Depuis l’indépendance en 1956, ce partenariat s’est renforcé, notamment face aux menaces régionales. Après 2011, l’appui américain s’est intensifié pour aider la Tunisie à faire face à la montée du terrorisme. Malgré des périodes critiques marquées par des attaques et des tensions internes, la Tunisie a réussi à consolider ses capacités sécuritaires.
Aujourd’hui, bien que l’aide ait diminué, les infrastructures, les formations et les mécanismes de coopération mis en place constituent une base solide qu’il serait stratégique d’exploiter davantage.
Exporter la stabilité vers le Sahel
L’un des atouts majeurs de la Tunisie réside dans sa capacité à servir de plateforme pour la coopération régionale. Les pays du Sahel, confrontés à des défis sécuritaires majeurs, pourraient bénéficier de l’expertise tunisienne en matière de lutte contre le terrorisme.
Des exercices militaires conjoints, comme « African Lion », illustrent déjà ce potentiel. En intégrant davantage les forces sahéliennes dans ces dispositifs, la Tunisie peut contribuer à renforcer leurs capacités tout en favorisant une coopération fondée sur la confiance et le partenariat, plutôt que sur une relation asymétrique.
Par ailleurs, des initiatives comme les programmes de formation sécuritaire ou les académies de police en Tunisie offrent des opportunités concrètes pour former des cadres africains dans un environnement adapté et multilingue.
Vers un nouveau modèle de coopération économique
Au-delà de la sécurité, la stabilité passe aussi par le développement économique. Or, les modèles traditionnels d’aide ne correspondent plus aux attentes ni aux réalités actuelles.
Une alternative consiste à privilégier l’investissement direct, notamment dans le secteur industriel. La Tunisie offre des avantages compétitifs importants : proximité avec l’Europe, accords commerciaux, main-d’œuvre qualifiée et coûts maîtrisés.

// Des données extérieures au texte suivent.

(** * WebAudioPlayer: transport, time model and configuration

    A shallow embedding of the [WebAudioPlayer] class and of the two
    buffer loaders ([loadAudioFromUrl], [loadAudioFromFile]).

    Numbers.  A finite JavaScript number [n] is modelled by the rational
    value of [String(n)], the shortest decimal that reads back as [n].
    [new Big(n)] reads that string, so it is the identity on this value, and
    [big.js] computes [minus], [times], [plus] and [mod] exactly on
    decimals.  [parseFloat(x.valueOf())] rounds the exact decimal [x] to the
    nearest double (ties to even) and is modelled as such: [parseFloat]
    below gives the value of that double's shortest decimal.  A field of
    type [Q] may hold any rational; the values the code can hold are those
    [parseFloat] fixes.  Negative zero is not told from zero, which no
    operation of the player does either.  [NaN] and the infinities are not
    numbers of the model, values stay below the overflow threshold of a
    double, and the values given to the two [AudioParam]s (gain, playback
    rate, stored as single-precision floats) stay within the range of a
    float, outside of which the platform's setter throws.

    Exceptions.  [AudioBufferSourceNode.start] throws a [RangeError] on a
    negative offset or duration; [play] is modelled with it, and it is the
    only exception modelled.  A node whose [start] threw is held unstarted,
    and the platform's [stop] throws on such a node; the record of a node
    does not tell whether it was started, and what is proved of [stop]
    speaks of nodes that were.

    Effects.  Every method is a function from the player to the next
    player together with the list of effects it performed, in order
    (console diagnostics, subscriber notifications, operations on the audio
    graph).  The two promises of the [AudioContext] the player waits for
    ([resume], [suspend]) are kept, with the continuation the player
    attached, in the context's list of pending requests; the environment
    settles them with [ctx_settle]. *)

From Stdlib Require Import QArith Qabs Qround ZArith List Bool Lia.
From Stdlib Require Import Morphisms Setoid Lqa.
Import ListNotations.
Local Open Scope Q_scope.
(** * NewsWise front-end: REST client, chat fall-back rules and fund browser

    A shallow embedding of the TypeScript sources
    [src/services/api.ts] (the [api] object), the [ChatInterface] component
    ([processSpecificQuery], [searchWebForInfo], [handleSubmit]), the [Funds]
    component ([fetchFunds], [filteredFunds]) and the dashboard helper
    [generateDummyHistoricalData].

    Modelling conventions.
    - A JavaScript string is a [string] (a sequence of bytes; non-ASCII text is
      carried as its UTF-8 bytes).  [toLowerCase] and [toUpperCase] map the
      ASCII letters and leave every other byte alone, and the whitespace class
      [\s] is the ASCII one (tab, line feed, vertical tab, form feed, carriage
      return, space).  This is the behaviour of the JavaScript operations on
      ASCII text.
    - A JavaScript number is an exact rational ([Q]); rounding of IEEE doubles
      is not modelled.  [NaN] appears only as the result of a failed coercion
      and is [None].
    - The backend, [Math.random] and the clock are an explicit [World];
      asynchronous code is a state-and-exception monad over a trace of the
      requests sent and a cursor into the random stream.
    - The time zone of the browser is a parameter of the code that works
      with local dates: [getDate] and [setDate] read and write local time,
      [toISOString] prints UTC. *)

From Stdlib Require Import String Ascii List ZArith QArith Qround Qabs Lia Lqa Bool.
From Stdlib Require Import DecimalString.
Import ListNotations.
Open Scope string_scope.

(** ** JavaScript strings *)

Module JsString.

Definition is_upper (c : ascii) : bool :=
  let n := nat_of_ascii c in (65 <=? n)%nat && (n <=? 90)%nat.

Definition is_lower (c : ascii) : bool :=
  let n := nat_of_ascii c in (97 <=? n)%nat && (n <=? 122)%nat.

(** The class [\s], on ASCII. *)
Definition is_space (c : ascii) : bool :=
  let n := nat_of_ascii c in ((9 <=? n)%nat && (n <=? 13)%nat) || (n =? 32)%nat.

Definition lower_char (c : ascii) : ascii :=
  if is_upper c then ascii_of_nat (nat_of_ascii c + 32) else c.

Definition upper_char (c : ascii) : ascii :=
  if is_lower c then ascii_of_nat (nat_of_ascii c - 32) else c.

Fixpoint map_string (f : ascii -> ascii) (s : string) : string :=
  match s with
  | EmptyString => EmptyString
  | String c s' => String (f c) (map_string f s')
  end.

Definition toLowerCase : string -> string := map_string lower_char.
Definition toUpperCase : string -> string := map_string upper_char.

(** [s.includes(pat)]: [pat] occurs in [s] as a contiguous substring. *)
Fixpoint includes (s pat : string) : bool :=
  if prefix pat s then true
  else match s with
       | EmptyString => false
       | String _ s' => includes s' pat
       end.

Fixpoint all_chars (p : ascii -> bool) (s : string) : bool :=
  match s with
  | EmptyString => true
  | String c s' => p c && all_chars p s'
  end.

Fixpoint drop_spaces (s : string) : string :=
  match s with
  | EmptyString => EmptyString
  | String c s' => if is_space c then drop_spaces s' else s
  end.

(** Removes the white space at the end: a character is kept when it is not a
    space or when something is kept after it. *)
Fixpoint drop_trailing_spaces (s : string) : string :=
  match s with
  | EmptyString => EmptyString
  | String c s' =>
      match drop_trailing_spaces s' with
      | EmptyString => if is_space c then EmptyString else String c EmptyString
      | rest => String c rest
      end
  end.

(** [s.trim()] *)
Definition trim (s : string) : string := drop_trailing_spaces (drop_spaces s).

(** [s.split(/\s+/)]: the pieces between maximal runs of white space; a
    leading or trailing run leaves an empty piece at that end, and the empty
    string splits into one empty piece. [cur] is the piece being read, in
    reverse. *)
Fixpoint rev_string (acc s : string) : string :=
  match s with
  | EmptyString => acc
  | String c s' => rev_string (String c acc) s'
  end.

Fixpoint split_ws_aux (cur : string) (in_gap : bool) (s : string) : list string :=
  match s with
  | EmptyString => [rev_string "" cur]
  | String c s' =>
      if is_space c then
        if in_gap then split_ws_aux cur true s'
        else rev_string "" cur :: split_ws_aux "" true s'
      else split_ws_aux (String c cur) false s'
  end.

Definition split_ws (s : string) : list string := split_ws_aux "" false s.

(** [arr.includes(x)] on an array of strings. *)
Definition arr_includes (l : list string) (x : string) : bool :=
  existsb (String.eqb x) l.

(** [s.charCodeAt(0)] of a non-empty string. *)
Definition charCodeAt0 (s : string) : Z :=
  match s with
  | EmptyString => 0
  | String c _ => Z.of_nat (nat_of_ascii c)
  end.

Definition jslength (s : string) : Z := Z.of_nat (String.length s).

(** The longest run of upper-case letters at the head of [s], and the rest. *)
Fixpoint span_upper (s : string) : string * string :=
  match s with
  | EmptyString => (EmptyString, EmptyString)
  | String c s' =>
      if is_upper c then let (r, t) := span_upper s' in (String c r, t)
      else (EmptyString, s)
  end.

(** [s.match(/[A-Z]{2,}/)?.[0]]: the leftmost run of two or more upper-case
    letters, taken as long as it goes. *)
Fixpoint match_upper2 (s : string) : option string :=
  match s with
  | EmptyString => None
  | String c s' =>
      let r := fst (span_upper s) in
      if (2 <=? String.length r)%nat then Some r else match_upper2 s'
  end.

(** [/^[A-Za-z\s&.]+$/.test(s)] *)
Definition is_query_char (c : ascii) : bool :=
  is_upper c || is_lower c || is_space c ||
  (nat_of_ascii c =? 38)%nat || (nat_of_ascii c =? 46)%nat.

Definition test_alpha (s : string) : bool :=
  negb (String.eqb s "") && all_chars is_query_char s.

(** Decimal rendering of a non-negative integer. *)
Definition string_of_nonneg (n : Z) : string :=
  NilZero.string_of_uint (N.to_uint (Z.to_N n)).

End JsString.
Import JsString.

(** ** The canned answers of [processSpecificQuery] *)

Definition ans_asset_quality : string :=
"HDFC Bank's asset quality remains robust with gross NPA ratio at 1.34% and net NPA ratio at 0.35%.

Need more details? Ask about: provision coverage ratio, slippage ratio, or restructured assets.".

Definition ans_casa_ratio : string :=
"HDFC Bank's CASA (Current Account Savings Account) ratio stands at 42.5%, reflecting strong low-cost deposit base.

Need more details? Ask about: deposit growth, cost of funds, or liability management.".

Definition ans_merger_synergies : string :=
"HDFC Bank's merger with HDFC Ltd has expanded mortgage lending capabilities with projected annual synergies of ₹8,000 crore by year 3.

Need more details? Ask about: cross-selling opportunities, integration timeline, or operational efficiency.".

Definition ans_market_cap : string :=
"Market capitalization information for popular stocks:
• Apple: $2.75 trillion
• Microsoft: $3.09 trillion
• Amazon: $1.85 trillion
• Reliance Industries: ₹19.45 trillion
• HDFC Bank: ₹8.97 trillion

Need specific details? Ask about a particular company.".

Definition ans_volume : string :=
"Recent trading volume information:
• BSE: 3.21 billion shares
• Apple: 78.45 million shares
• Reliance: 8.45 million shares
• HDFC Bank: 6.25 million shares

Need more details? Ask about a specific company's liquidity or market activity.".

Definition ans_recent_news : string :=
"Recent market news highlights:
• US Fed commentary on interest rates impacting global markets
• Q4 earnings season showing resilience in IT and Banking sectors
• FII flows turning positive after recent selling
• Global tech rally supporting domestic technology stocks

Need specific news? Ask about a particular sector or company.".

Definition ans_apple : string :=
"Apple Inc. (AAPL) is currently trading at $175.34, up by 1.24%.

Need more details? Ask about: market cap, iPhone sales, or recent performance.".

Definition ans_bse : string :=
"BSE Sensex is currently at 73,876.44, up by 0.58%.

Need more details? Ask about: trading volume, sector performance, or FII activity.".

Definition ans_swiggy_quarter : string :=
"Swiggy reported 45% order growth and 60% revenue growth in the latest quarter.

Need more details? Ask about: profitability metrics, Instamart performance, or IPO plans.".

Definition ans_jyothy_labs : string :=
"Jyothy Labs shares are up 8% following a 25% increase in quarterly profit.

Need more details? Ask about: segment performance, profit margins, or analyst ratings.".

De nombreuses entreprises internationales ont déjà choisi d’y produire pour exporter vers l’Europe ou les États-Unis. Ce modèle pourrait être davantage développé, notamment dans les secteurs agroalimentaire, pharmaceutique et technologique.
En parallèle, le soutien à l’innovation et aux startups constitue un levier prometteur. Des entreprises tunisiennes dans le domaine de l’intelligence artificielle ou des technologies avancées attirent déjà l’attention d’investisseurs internationaux.

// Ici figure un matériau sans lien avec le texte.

(* ================================================================= *)
(** ** Easing curves and the Bezier curve *)

Lemma cube_mono (x y : R) : 0 <= x <= y -> x ^ 3 <= y ^ 3.
Proof. intros H. apply pow_incr. exact H. Qed.

Lemma easeOutCubic_mono (s t : R) :
  0 <= s <= t -> t <= 1 -> easeOutCubic s <= easeOutCubic t.
Proof.
  intros Hs Ht. unfold easeOutCubic.
  pose proof (cube_mono (1 - t) (1 - s) ltac:(lra)). lra.
Qed.

Lemma smooth01_mono (s t : R) :
  0 <= s <= t -> t <= 1 -> smooth01 s <= smooth01 t.
Proof.
  intros [Hs Hst] Ht. unfold smooth01.
  assert (H1 : 0 <= (t - s) * (t * (1 - s) + s * (1 - t))).
  { apply Rmult_le_pos; [lra | ].
    assert (0 <= t * (1 - s)) by (apply Rmult_le_pos; lra).
    assert (0 <= s * (1 - t)) by (apply Rmult_le_pos; lra). lra. }
  assert (H2 : 0 <= (t - s) * (2 * t * (1 - t) + 2 * s * (1 - s))).
  { apply Rmult_le_pos; [lra | ].
    assert (0 <= t * (1 - t)) by (apply Rmult_le_pos; lra).
    assert (0 <= s * (1 - s)) by (apply Rmult_le_pos; lra). lra. }
  replace (t * t * (3 - 2 * t)) with
    (s * s * (3 - 2 * s)
     + ((t - s) * (t * (1 - s) + s * (1 - t))
        + (t - s) * (2 * t * (1 - t) + 2 * s * (1 - s)))) by ring.
  lra.
Qed.

Lemma easeInOutCubic_range (t : R) :
  0 <= t <= 1 ->
  (t < 0.5 -> 0 <= easeInOutCubic t <= 1 / 2) /\
  (0.5 <= t -> 1 / 2 <= easeInOutCubic t <= 1).
Proof.
  intros [H0 H1]. unfold easeInOutCubic. split; intros Ht.
  - destruct (Rlt_dec t 0.5); [ | lra].
    pose proof (cube_mono 0 t ltac:(lra)) as Ha.
    pose proof (cube_mono t (1 / 2) ltac:(lra)) as Hb.
    simpl in Ha, Hb. lra.
  - destruct (Rlt_dec t 0.5); [lra | ].
    pose proof (cube_mono 0 (- 2 * t + 2) ltac:(lra)) as Ha.
    pose proof (cube_mono (- 2 * t + 2) 1 ltac:(lra)) as Hb.
    simpl in Ha, Hb. simpl. lra.
Qed.

Lemma easeInOutCubic_mono (s t : R) :
  0 <= s <= t -> t <= 1 -> easeInOutCubic s <= easeInOutCubic t.
Proof.
  intros [Hs Hst] Ht.
  destruct (Rlt_dec s 0.5) as [Hs5 | Hs5]; destruct (Rlt_dec t 0.5) as [Ht5 | Ht5].
  - unfold easeInOutCubic.
    destruct (Rlt_dec s 0.5); [ | lra]. destruct (Rlt_dec t 0.5); [ | lra].
    pose proof (cube_mono s t ltac:(lra)) as H. simpl in H. lra.
  - pose proof (proj1 (easeInOutCubic_range s ltac:(lra)) Hs5).
    pose proof (proj2 (easeInOutCubic_range t ltac:(lra)) ltac:(lra)).
    lra.
  - lra.
  - unfold easeInOutCubic.
    destruct (Rlt_dec s 0.5); [lra | ]. destruct (Rlt_dec t 0.5); [lra | ].
    pose proof (cube_mono (- 2 * t + 2) (- 2 * s + 2) ltac:(lra)) as H.
    simpl in H. simpl. lra.
Qed.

Mobiliser de nouveaux leviers d’investissement
Les institutions financières internationales, telles que la Banque mondiale ou la Banque européenne pour la reconstruction et le développement, offrent des outils efficaces pour soutenir des grands projets tout en garantissant des standards élevés.

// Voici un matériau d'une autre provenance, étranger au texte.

(** * A shallow embedding of agentic-doc's orchestration layer

    The modelled sources are [agentic_doc/utils.py] (PDF splitting, cropping,
    grounding materialization, retry logging) and [agentic_doc/config.py]
    (the [Settings] class).  The request client, the per-part parser and the
    merger live in [agentic_doc/parse.py], which is not part of the sources
    at hand; they are modelled from the specification and marked so. *)

From Stdlib Require Import ZArith Lia QArith Qround Qpower Qabs Lqa Ascii String.

From stdpp Require Import base gmap strings list.

Open Scope string_scope.

Open Scope Z_scope.

(** ** Python values, exceptions and helpers *)

(** A decimal rendering of Python ints, [str(n)]. *)
Definition digit_char (d : Z) : ascii := ascii_of_nat (48 + Z.to_nat d).

Fixpoint pos_digits (fuel : nat) (n : Z) (acc : string) : string :=
  match fuel with
  | O => acc
  | S f =>
      if n <? 10 then String (digit_char n) acc
      else pos_digits f (n / 10) (String (digit_char (n mod 10)) acc)
  end.

Definition Z_to_string (z : Z) : string :=
  let digits := pos_digits (S (Z.to_nat (Z.log2 (Z.abs z)))) (Z.abs z) "" in
  if z <? 0 then "-" ++ digits else digits.

(** An HTTP response as seen by the request client. *)
Record Response := mkResponse {
  status_code : Z;
  resp_text : string;
  resp_json : string
}.

(** The Python exceptions raised along the modelled paths. *)
Inductive PyExc :=
| AssertionError (msg : string)
| ValueError (msg : string)
| TypeError (msg : string)
| IndexError (msg : string)
| FileNotFoundError (msg : string)
| RetryableError (response : Response)
| HTTPStatusError (response : Response)
| TransportError (msg : string)
| OverflowError (msg : string)
| Cv2Error (msg : string)
| GenericException (msg : string).

(** [range(start, stop, step)] for a positive [step]: it has at most
    [stop - start] elements, which bounds the recursion. *)
Fixpoint py_range_from (fuel : nat) (start stop step : Z) : list Z :=
  match fuel with
  | O => []
  | S f =>
      if start <? stop then start :: py_range_from f (start + step) stop step
      else []
  end.

Definition py_range_step (start stop step : Z) : list Z :=
  py_range_from (Z.to_nat (stop - start)) start stop step.

Definition py_range (start stop : Z) : list Z := py_range_step start stop 1.

(** ** [split_pdf] (utils.py) *)

(** The input path as [pathlib.Path] decomposes it, with the file-system
    facts [split_pdf] observes: existence and the page count that
    [PdfReader] reports. *)
Record SourceFile := mkSourceFile {
  src_parent : string;
  src_stem : string;
  src_suffix : string;
  src_exists : bool;
  src_num_pages : nat
}.

Definition src_path (p : SourceFile) : string :=
  src_parent p ++ "/" ++ src_stem p ++ src_suffix p.

Definition ends_with_slash (s : string) : bool :=
  match rev (list_ascii_of_string s) with
  | c :: _ => Ascii.eqb c "/"
  | [] => false
  end.

(** [os.path.join(dir, name)] (posixpath): an absolute [name] replaces
    [dir]; otherwise ["/"] is inserted between them unless [dir] is empty
    or already ends with ["/"]. *)
Definition path_join (dir name : string) : string :=
  if String.prefix "/" name then name
  else if (String.eqb dir "" || ends_with_slash dir)%bool then dir ++ name
  else dir ++ "/" ++ name.

(** [Document(file_path, start_page_idx, end_page_idx)]. *)
Record Document := mkDocument {
  file_path : string;
  start_page_idx : Z;
  end_page_idx : Z
}.

(** File-system effects of the splitter, in order. *)
Inductive FsEvent :=
| Mkdir (dir : string)
| WritePdf (path : string) (pages : list Z).

(** The body of [for start in range(0, total_pages, split_size)]. *)
Fixpoint split_loop (total_pages split_size : Z) (stem output_dir : string)
    (file_count : Z) (starts : list Z) : list FsEvent * list Document :=
  match starts with
  | [] => ([], [])
  | start :: rest =>
      let pages := py_range start (Z.min (start + split_size) total_pages) in
      let output_pdf :=
        path_join output_dir (stem ++ "_" ++ Z_to_string file_count ++ ".pdf") in
      let doc := {| file_path := output_pdf;
                    start_page_idx := start;
                    end_page_idx := Z.min (start + split_size - 1) (total_pages - 1) |} in
      let '(evs, docs) :=
        split_loop total_pages split_size stem output_dir (file_count + 1) rest in
      (WritePdf output_pdf pages :: evs, doc :: docs)
  end.

(** [split_pdf input_pdf_path output_dir split_size]: the file-system events
    performed, and either the raised exception or the returned parts. *)
Definition split_pdf (input_pdf_path : SourceFile) (output_dir : string)
    (split_size : Z) : list FsEvent * (PyExc + list Document) :=
  if negb (src_exists input_pdf_path) then
    ([], inl (AssertionError ("Input PDF file not found: " ++ src_path input_pdf_path)))
  else if negb (String.eqb (src_suffix input_pdf_path) ".pdf") then
    ([], inl (AssertionError "Input file must be a PDF"))
  else if negb ((0 <? split_size) && (split_size <=? 2)) then
    ([], inl (AssertionError
                "split_size must be greater than 0 and less than or equal to 2"))
  else
    let total_pages := Z.of_nat (src_num_pages input_pdf_path) in
    let '(evs, docs) :=
      split_loop total_pages split_size (src_stem input_pdf_path) output_dir 1
        (py_range_step 0 total_pages split_size) in
    (Mkdir output_dir :: evs, inr docs).

Definition doc_range (d : Document) : Z * Z := (start_page_idx d, end_page_idx d).

(** [covers lo hi ranges]: the inclusive ranges, in order, tile [lo, hi)
    without gap or overlap, each range non-empty. *)
Fixpoint covers (lo hi : Z) (ranges : list (Z * Z)) : Prop :=
  match ranges with
  | [] => lo = hi
  | (a, b) :: rest => a = lo /\ a <= b /\ covers (b + 1) hi rest
  end.

Definition sample_pdf (n : nat) : SourceFile :=
  {| src_parent := "/data"; src_stem := "report"; src_suffix := ".pdf";
     src_exists := true; src_num_pages := n |}.

(** *** Splitter input errors *)

Definition missing_pdf : SourceFile :=
  {| src_parent := "/data"; src_stem := "missing"; src_suffix := ".pdf";
     src_exists := false; src_num_pages := 0 |}.

(** ** [_crop_image] (utils.py) *)

(** *** Python floats

    A finite binary64 float is modelled as the rational it denotes.
    [round_double x] is the float nearest to [x], ties to even: 53-bit
    significands and gradual underflow down to [2^-1074]; the overflow
    threshold [2^1024] is checked where the code can reach it. *)

(** [floor (log2 x)] for [x > 0]: the logarithms of numerator and
    denominator give it up to one. *)
Definition Qlog2_floor (x : Q) : Z :=
  let k := Z.log2 (Qnum x) - Z.log2 (Zpos (Qden x)) in
  if Qle_bool (2 ^ k) x then k else k - 1.

(** The exponent of the last significand bit of the float nearest [x > 0]. *)
Definition float_exponent (x : Q) : Z := Z.max (Qlog2_floor x - 52) (-1074).

(** Rounding to an integer, ties to even. *)
Definition Qround_even (y : Q) : Z :=
  let f := Qfloor y in
  match (y - inject_Z f ?= 1 # 2)%Q with
  | Lt => f
  | Gt => f + 1
  | Eq => if Z.even f then f else f + 1
  end.

Definition round_pos (x : Q) : Q :=
  let e := float_exponent x in
  inject_Z (Qround_even (x * 2 ^ (- e))) * 2 ^ e.

Definition round_double (x : Q) : Q :=
  match (x ?= 0)%Q with
  | Eq => 0
  | Gt => round_pos x
  | Lt => - round_pos (- x)
  end.

(** [float(n)] for a Python int ([PyLong_AsDouble]): correctly rounded,
    and [OverflowError] when the rounded value reaches [2^1024]. *)
Definition py_float_of_int (n : Z) : PyExc + Q :=
  let f := round_double (inject_Z n) in
  if Qle_bool (2 ^ 1024) (Qabs f) then inl (OverflowError "int too large to convert to float")
  else inr f.

(** [x * y] on two floats whose rounded product is below the overflow
    threshold: the exact product, rounded to nearest. *)
Definition py_float_mul (x y : Q) : Q := round_double (x * y).

(** [ChunkGroundingBox(l, t, r, b)], normalized coordinates: pydantic
    [float] fields, so each coordinate is a float (a rational of the form
    [round_double q]). *)
Record ChunkGroundingBox := mkBox { l : Q; t : Q; r : Q; b : Q }.

(** A raster [np.ndarray] as its list of rows; [image.shape[:2]]. *)
Definition Raster := list (list Z).

Definition img_shape (image : Raster) : Z * Z :=
  (Z.of_nat (length image),
   match image with row :: _ => Z.of_nat (length row) | [] => 0 end).

(** Python's normalisation of a slice bound (step 1). *)
Definition py_slice_index (len i : Z) : Z :=
  if i <? 0 then Z.max 0 (i + len) else Z.min i len.

(** [xs[a:b]]. *)
Definition py_slice {A} (xs : list A) (a b : Z) : list A :=
  let len := Z.of_nat (length xs) in
  let a' := py_slice_index len a in
  let b' := py_slice_index len b in
  firstn (Z.to_nat (b' - a')) (skipn (Z.to_nat a') xs).

Definition in_unit (q : Q) : bool := Qle_bool 0 q && Qle_bool q 1.

(** Lines 130-144 of [_crop_image]: the assertion, the rounding of the
    float products [xmin * width] (floor) and [xmax * width] (ceil), and
    likewise with [height], then the clamping; the result is
    [(xmin, ymin, xmax, ymax)].  Converting [width], then [height], to a
    float is the only step that can raise after the assertion. *)
Definition crop_bounds (height width : Z) (bbox : ChunkGroundingBox)
    : PyExc + (Z * Z * Z * Z) :=
  let '(xmin, ymin, xmax, ymax) := (l bbox, t bbox, r bbox, b bbox) in
  if negb (in_unit xmin && in_unit ymin && in_unit xmax && in_unit ymax) then
    inl (AssertionError "")
  else
    match py_float_of_int width with
    | inl e => inl e
    | inr fwidth =>
    match py_float_of_int height with
    | inl e => inl e
    | inr fheight =>
    let xmin := Qfloor (py_float_mul xmin fwidth) in
    let xmax := Qceiling (py_float_mul xmax fwidth) in
    let ymin := Qfloor (py_float_mul ymin fheight) in
    let ymax := Qceiling (py_float_mul ymax fheight) in
    let xmin := Z.max 0 xmin in
    let ymin := Z.max 0 ymin in
    let xmax := Z.min width xmax in
    let ymax := Z.min height ymax in
    inr (xmin, ymin, xmax, ymax)
    end
    end.

(** [_crop_image(image, bbox)] returns [image[ymin:ymax, xmin:xmax]]. *)
Definition _crop_image (image : Raster) (bbox : ChunkGroundingBox) : PyExc + Raster :=
  let '(height, width) := img_shape image in
  match crop_bounds height width bbox with
  | inl e => inl e
  | inr (xmin, ymin, xmax, ymax) =>
      inr (map (fun row => py_slice row xmin xmax) (py_slice image ymin ymax))
  end.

Une coordination renforcée entre partenaires occidentaux permettrait de proposer des alternatives crédibles aux investissements d’acteurs concurrents, notamment dans des secteurs stratégiques comme les télécommunications ou l’énergie.
Un choix stratégique
L’histoire l’a montré : la Tunisie continuera d’attirer les convoitises des grandes puissances. Face à cela, deux options s’offrent aux décideurs : intervenir tardivement face aux crises ou maintenir un engagement stratégique, mesuré et anticipé.
En misant sur la Tunisie comme partenaire clé, capable de diffuser la stabilité et de stimuler la croissance régionale, les États-Unis et leurs alliés peuvent renforcer leur influence tout en contribuant à un équilibre durable dans la région.